_SUPPLIED ENTRIES_

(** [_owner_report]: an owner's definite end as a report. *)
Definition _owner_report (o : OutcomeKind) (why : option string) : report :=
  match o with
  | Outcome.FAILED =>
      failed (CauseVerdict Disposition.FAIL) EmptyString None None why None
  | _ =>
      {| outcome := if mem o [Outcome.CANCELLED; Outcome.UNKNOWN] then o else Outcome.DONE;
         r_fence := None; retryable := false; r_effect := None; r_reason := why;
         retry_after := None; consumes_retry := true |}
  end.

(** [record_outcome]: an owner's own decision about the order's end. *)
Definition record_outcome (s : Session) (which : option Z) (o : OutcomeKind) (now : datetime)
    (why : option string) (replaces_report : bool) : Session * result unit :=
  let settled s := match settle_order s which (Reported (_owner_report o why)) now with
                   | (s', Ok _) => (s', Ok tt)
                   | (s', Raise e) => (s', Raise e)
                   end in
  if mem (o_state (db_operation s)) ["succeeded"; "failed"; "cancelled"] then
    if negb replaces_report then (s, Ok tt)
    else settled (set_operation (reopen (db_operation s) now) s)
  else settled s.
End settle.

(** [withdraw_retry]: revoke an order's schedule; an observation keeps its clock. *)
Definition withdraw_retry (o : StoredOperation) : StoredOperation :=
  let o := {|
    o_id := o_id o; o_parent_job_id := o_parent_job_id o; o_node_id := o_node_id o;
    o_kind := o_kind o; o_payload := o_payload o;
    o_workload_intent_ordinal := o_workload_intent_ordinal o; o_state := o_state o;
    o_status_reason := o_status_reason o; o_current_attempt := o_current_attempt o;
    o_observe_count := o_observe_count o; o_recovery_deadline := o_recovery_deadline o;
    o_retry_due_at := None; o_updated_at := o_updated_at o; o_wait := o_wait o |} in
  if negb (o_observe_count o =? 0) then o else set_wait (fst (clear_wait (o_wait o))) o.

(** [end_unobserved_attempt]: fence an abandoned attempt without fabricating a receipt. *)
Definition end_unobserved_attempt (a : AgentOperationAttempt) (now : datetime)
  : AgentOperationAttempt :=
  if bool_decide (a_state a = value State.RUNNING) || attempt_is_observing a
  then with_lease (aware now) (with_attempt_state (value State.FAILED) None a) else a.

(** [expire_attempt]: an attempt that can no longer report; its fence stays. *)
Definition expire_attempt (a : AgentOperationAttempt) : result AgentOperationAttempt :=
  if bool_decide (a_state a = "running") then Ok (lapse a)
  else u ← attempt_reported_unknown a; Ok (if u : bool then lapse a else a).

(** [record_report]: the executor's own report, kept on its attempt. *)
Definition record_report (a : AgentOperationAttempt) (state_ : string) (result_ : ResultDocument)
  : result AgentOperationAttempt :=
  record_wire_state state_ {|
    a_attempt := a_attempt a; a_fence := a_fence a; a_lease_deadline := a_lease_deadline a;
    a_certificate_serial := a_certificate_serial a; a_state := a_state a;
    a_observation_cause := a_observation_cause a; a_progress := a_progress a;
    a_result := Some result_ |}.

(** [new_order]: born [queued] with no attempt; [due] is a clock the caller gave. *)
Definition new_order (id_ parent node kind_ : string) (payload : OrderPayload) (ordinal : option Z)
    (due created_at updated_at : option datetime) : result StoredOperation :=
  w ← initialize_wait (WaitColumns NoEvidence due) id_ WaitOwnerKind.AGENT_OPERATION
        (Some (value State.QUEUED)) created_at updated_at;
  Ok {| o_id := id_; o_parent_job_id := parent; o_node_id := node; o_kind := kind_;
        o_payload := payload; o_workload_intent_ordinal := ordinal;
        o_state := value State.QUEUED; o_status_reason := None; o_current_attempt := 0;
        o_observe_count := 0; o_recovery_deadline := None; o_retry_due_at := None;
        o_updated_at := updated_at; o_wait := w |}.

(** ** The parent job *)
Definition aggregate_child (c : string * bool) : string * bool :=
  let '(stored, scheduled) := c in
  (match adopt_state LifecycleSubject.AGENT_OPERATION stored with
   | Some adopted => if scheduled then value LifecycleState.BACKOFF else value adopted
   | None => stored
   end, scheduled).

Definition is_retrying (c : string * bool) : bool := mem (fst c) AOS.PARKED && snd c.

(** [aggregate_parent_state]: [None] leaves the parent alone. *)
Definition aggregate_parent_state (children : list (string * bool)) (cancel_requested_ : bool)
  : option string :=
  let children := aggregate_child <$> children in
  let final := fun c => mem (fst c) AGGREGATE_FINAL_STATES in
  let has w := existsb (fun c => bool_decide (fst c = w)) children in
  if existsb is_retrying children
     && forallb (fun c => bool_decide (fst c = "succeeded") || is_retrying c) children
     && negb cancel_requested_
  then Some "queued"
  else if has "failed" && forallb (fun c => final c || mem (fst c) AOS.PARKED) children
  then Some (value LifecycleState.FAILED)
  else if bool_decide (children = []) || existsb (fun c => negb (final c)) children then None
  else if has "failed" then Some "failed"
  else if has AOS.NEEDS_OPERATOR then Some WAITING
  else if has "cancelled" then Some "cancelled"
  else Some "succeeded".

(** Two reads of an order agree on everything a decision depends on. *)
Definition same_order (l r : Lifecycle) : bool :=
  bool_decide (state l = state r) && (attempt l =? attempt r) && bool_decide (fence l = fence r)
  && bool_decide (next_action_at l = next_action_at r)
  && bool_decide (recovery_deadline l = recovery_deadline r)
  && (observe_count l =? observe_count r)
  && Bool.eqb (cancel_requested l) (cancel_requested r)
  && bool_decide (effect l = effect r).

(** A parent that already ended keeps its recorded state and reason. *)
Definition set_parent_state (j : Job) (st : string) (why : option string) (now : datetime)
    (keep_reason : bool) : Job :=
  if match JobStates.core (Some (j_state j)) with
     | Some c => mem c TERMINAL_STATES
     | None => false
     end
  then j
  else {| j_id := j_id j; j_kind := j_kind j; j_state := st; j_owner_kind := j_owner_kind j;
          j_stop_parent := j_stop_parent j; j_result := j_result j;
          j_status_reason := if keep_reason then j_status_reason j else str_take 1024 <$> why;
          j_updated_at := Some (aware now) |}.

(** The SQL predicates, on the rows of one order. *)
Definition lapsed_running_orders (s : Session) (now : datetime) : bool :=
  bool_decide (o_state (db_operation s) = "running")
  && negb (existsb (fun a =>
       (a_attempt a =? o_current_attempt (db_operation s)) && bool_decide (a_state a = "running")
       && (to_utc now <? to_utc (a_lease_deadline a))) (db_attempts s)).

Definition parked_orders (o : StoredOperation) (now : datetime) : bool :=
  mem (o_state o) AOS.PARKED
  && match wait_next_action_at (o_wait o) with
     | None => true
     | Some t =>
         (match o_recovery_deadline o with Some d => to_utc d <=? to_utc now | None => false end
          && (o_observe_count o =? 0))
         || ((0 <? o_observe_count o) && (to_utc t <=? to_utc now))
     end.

_TASK INSTRUCTIONS_
Please report every line of the listing that contains the string "scheduled".

_SOLUTION TO THIS EXERCISE_
  let '(stored, scheduled) := c in
   | Some adopted => if scheduled then value LifecycleState.BACKOFF else value adopted
   end, scheduled).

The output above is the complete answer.